● Assigned task:
Return, exactly as written, all lines from the line containing "Definition insert_billing (workspace" to the end of the entries below, with both ends included.

● Provided data:
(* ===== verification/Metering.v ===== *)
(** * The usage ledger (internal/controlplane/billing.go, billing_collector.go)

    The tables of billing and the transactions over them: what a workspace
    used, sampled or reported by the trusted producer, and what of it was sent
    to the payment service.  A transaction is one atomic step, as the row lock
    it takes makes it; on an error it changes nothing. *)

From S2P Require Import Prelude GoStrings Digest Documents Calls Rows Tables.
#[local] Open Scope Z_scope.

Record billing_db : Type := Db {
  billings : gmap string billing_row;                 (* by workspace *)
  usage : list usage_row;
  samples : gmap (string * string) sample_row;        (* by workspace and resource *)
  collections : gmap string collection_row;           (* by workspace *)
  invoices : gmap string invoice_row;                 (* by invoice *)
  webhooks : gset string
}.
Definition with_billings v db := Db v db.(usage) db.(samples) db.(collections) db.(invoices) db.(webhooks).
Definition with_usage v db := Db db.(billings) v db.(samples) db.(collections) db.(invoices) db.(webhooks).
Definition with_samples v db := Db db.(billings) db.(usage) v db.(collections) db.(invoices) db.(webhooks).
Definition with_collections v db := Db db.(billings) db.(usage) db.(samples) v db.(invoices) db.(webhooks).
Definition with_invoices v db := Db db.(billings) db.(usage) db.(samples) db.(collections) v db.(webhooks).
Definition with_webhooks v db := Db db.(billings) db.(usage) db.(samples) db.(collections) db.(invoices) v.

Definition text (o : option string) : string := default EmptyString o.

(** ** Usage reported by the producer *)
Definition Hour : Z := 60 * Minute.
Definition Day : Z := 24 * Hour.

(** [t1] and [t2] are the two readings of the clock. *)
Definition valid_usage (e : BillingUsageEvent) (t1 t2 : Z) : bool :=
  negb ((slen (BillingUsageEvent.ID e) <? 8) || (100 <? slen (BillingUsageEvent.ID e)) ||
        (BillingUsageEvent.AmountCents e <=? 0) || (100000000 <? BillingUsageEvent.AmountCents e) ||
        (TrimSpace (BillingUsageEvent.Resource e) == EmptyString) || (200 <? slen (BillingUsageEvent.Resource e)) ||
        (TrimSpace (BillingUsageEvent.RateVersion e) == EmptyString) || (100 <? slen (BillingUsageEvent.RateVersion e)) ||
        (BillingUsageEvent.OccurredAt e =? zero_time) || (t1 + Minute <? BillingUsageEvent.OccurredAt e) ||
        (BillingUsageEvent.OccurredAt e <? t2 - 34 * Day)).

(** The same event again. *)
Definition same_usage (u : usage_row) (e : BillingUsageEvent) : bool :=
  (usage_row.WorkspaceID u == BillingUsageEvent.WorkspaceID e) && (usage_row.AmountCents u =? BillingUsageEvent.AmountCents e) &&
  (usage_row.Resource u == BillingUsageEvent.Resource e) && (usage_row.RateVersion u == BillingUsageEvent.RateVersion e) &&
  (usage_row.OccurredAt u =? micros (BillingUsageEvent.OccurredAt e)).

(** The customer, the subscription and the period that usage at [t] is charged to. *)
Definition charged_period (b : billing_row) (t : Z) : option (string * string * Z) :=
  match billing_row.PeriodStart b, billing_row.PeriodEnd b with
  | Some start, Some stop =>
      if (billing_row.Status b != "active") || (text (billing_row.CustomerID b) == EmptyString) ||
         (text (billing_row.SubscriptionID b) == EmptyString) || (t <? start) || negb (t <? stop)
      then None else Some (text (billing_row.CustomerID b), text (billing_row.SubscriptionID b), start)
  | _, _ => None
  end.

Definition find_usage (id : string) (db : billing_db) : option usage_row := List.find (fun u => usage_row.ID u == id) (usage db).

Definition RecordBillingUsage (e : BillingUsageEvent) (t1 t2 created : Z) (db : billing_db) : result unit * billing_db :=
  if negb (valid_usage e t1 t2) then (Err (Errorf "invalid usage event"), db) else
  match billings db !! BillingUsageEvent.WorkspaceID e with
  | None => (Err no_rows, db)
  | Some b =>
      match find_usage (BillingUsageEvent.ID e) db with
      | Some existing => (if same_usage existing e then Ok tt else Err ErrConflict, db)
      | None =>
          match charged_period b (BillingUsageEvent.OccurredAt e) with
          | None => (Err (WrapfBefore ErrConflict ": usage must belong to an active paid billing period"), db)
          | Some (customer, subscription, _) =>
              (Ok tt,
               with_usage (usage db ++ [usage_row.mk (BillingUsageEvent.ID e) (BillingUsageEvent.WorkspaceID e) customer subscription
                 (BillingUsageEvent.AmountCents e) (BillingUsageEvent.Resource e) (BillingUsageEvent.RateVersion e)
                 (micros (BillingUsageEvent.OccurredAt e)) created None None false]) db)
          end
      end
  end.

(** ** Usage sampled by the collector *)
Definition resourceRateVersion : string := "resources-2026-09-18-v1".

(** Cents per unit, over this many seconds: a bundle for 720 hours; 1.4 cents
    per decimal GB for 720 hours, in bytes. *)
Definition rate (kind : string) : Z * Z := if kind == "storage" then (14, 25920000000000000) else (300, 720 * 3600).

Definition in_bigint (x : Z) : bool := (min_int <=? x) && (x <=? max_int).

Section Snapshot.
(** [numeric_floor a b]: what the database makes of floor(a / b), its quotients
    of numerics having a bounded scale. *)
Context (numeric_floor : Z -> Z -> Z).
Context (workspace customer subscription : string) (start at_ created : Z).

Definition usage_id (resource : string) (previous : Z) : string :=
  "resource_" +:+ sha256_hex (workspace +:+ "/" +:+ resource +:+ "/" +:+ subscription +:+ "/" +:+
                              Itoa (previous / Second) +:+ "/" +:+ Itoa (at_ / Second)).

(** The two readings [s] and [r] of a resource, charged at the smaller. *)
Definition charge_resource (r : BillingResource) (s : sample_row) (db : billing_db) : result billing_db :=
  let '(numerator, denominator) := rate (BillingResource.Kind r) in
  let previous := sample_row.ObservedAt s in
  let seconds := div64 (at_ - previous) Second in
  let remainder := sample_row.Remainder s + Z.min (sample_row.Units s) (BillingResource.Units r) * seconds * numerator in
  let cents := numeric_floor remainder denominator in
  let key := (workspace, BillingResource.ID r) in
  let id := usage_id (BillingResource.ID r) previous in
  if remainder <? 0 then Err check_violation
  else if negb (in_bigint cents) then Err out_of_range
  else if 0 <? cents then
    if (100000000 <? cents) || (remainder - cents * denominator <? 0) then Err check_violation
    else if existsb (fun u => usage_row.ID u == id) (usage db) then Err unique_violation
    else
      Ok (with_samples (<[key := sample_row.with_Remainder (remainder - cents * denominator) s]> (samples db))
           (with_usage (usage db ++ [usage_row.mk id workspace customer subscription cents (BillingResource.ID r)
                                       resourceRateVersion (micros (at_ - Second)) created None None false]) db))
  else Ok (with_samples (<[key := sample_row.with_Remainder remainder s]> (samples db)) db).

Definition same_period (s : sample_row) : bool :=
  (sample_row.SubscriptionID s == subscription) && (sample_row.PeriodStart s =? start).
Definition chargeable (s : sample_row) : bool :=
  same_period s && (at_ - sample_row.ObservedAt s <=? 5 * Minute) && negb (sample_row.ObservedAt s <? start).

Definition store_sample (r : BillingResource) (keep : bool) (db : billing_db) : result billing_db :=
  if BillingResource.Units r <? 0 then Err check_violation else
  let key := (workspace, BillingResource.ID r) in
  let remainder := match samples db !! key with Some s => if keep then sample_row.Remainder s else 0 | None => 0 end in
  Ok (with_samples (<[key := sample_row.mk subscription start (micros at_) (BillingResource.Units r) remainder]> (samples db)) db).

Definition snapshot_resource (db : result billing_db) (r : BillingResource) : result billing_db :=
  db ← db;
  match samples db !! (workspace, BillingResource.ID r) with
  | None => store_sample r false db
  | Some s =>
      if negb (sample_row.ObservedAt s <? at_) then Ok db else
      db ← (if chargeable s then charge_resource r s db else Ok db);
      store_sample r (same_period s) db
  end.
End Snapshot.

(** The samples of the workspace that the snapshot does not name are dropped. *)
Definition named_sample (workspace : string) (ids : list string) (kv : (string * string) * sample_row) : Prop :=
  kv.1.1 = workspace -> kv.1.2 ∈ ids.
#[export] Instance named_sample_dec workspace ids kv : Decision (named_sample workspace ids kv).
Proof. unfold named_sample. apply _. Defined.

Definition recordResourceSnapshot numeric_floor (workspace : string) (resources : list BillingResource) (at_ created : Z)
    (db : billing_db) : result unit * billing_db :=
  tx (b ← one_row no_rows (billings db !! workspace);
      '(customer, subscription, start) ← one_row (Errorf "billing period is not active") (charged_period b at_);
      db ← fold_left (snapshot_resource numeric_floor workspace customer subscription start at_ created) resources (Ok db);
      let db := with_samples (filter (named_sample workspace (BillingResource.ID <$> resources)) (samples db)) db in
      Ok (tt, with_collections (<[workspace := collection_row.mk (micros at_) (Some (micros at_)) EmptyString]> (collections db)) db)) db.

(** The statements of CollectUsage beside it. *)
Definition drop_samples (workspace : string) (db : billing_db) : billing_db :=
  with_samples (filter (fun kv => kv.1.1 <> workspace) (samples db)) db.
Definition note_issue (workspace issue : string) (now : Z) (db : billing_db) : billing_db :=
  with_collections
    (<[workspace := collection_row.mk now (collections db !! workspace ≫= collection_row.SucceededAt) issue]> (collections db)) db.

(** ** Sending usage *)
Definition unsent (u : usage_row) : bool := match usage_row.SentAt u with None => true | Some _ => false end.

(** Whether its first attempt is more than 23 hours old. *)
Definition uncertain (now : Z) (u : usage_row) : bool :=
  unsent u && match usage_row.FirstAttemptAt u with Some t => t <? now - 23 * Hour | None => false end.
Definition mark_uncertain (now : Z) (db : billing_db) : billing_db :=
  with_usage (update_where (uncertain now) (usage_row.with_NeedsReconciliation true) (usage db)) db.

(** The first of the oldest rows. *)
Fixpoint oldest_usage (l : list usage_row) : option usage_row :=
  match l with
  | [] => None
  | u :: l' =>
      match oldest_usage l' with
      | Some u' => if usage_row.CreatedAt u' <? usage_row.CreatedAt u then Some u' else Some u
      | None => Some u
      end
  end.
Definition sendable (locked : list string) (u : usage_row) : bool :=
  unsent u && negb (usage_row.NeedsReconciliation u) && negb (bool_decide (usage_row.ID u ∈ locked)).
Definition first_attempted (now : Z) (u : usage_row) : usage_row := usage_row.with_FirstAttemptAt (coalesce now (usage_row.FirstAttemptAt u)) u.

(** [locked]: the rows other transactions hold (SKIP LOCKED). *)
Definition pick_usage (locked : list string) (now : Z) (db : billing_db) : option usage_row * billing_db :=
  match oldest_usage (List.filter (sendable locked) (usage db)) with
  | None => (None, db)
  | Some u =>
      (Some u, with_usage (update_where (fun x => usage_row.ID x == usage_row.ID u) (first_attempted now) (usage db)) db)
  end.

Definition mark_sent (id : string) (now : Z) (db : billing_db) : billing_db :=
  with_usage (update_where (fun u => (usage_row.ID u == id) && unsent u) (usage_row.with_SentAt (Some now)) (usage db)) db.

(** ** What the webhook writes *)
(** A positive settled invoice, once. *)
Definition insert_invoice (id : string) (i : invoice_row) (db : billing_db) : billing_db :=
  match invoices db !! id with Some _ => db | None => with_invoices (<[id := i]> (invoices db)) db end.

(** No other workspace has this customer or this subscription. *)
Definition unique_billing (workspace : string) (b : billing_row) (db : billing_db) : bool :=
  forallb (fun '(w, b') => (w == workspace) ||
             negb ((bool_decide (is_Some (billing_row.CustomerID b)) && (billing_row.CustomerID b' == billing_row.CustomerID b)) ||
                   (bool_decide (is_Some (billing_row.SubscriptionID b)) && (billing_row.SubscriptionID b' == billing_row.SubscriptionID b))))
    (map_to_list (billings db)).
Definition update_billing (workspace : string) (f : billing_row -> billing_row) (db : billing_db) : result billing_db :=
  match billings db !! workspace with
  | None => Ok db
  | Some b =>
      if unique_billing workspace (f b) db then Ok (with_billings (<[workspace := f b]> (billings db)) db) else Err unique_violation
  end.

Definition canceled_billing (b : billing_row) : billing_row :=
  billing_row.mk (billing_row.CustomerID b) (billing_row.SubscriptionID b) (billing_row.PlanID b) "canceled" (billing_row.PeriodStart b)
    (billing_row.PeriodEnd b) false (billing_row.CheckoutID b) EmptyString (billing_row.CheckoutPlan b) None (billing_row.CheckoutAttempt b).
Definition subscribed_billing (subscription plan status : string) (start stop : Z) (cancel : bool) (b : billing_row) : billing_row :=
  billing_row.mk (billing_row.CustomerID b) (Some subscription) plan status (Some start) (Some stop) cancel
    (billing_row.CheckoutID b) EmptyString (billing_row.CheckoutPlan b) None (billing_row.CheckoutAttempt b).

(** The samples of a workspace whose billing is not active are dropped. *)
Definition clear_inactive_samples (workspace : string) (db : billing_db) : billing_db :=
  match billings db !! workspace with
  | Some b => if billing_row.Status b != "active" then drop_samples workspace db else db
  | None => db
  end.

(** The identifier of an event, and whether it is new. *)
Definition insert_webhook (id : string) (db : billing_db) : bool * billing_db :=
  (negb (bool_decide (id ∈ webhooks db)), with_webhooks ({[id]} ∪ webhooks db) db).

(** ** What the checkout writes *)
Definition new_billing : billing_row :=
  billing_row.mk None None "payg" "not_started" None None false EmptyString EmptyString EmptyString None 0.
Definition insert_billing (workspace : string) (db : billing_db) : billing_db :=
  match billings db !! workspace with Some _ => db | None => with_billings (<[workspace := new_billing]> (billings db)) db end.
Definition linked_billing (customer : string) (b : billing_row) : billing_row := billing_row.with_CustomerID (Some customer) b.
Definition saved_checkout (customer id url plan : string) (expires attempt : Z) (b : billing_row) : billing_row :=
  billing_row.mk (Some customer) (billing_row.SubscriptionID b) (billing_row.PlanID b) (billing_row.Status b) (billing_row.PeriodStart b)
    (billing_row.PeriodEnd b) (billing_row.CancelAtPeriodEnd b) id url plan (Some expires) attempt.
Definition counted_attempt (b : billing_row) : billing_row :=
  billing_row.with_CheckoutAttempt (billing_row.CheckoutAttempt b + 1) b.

● Written response:
Definition insert_billing (workspace : string) (db : billing_db) : billing_db :=
  match billings db !! workspace with Some _ => db | None => with_billings (<[workspace := new_billing]> (billings db)) db end.
Definition linked_billing (customer : string) (b : billing_row) : billing_row := billing_row.with_CustomerID (Some customer) b.
Definition saved_checkout (customer id url plan : string) (expires attempt : Z) (b : billing_row) : billing_row :=
  billing_row.mk (Some customer) (billing_row.SubscriptionID b) (billing_row.PlanID b) (billing_row.Status b) (billing_row.PeriodStart b)
    (billing_row.PeriodEnd b) (billing_row.CancelAtPeriodEnd b) id url plan (Some expires) attempt.
Definition counted_attempt (b : billing_row) : billing_row :=
  billing_row.with_CheckoutAttempt (billing_row.CheckoutAttempt b + 1) b.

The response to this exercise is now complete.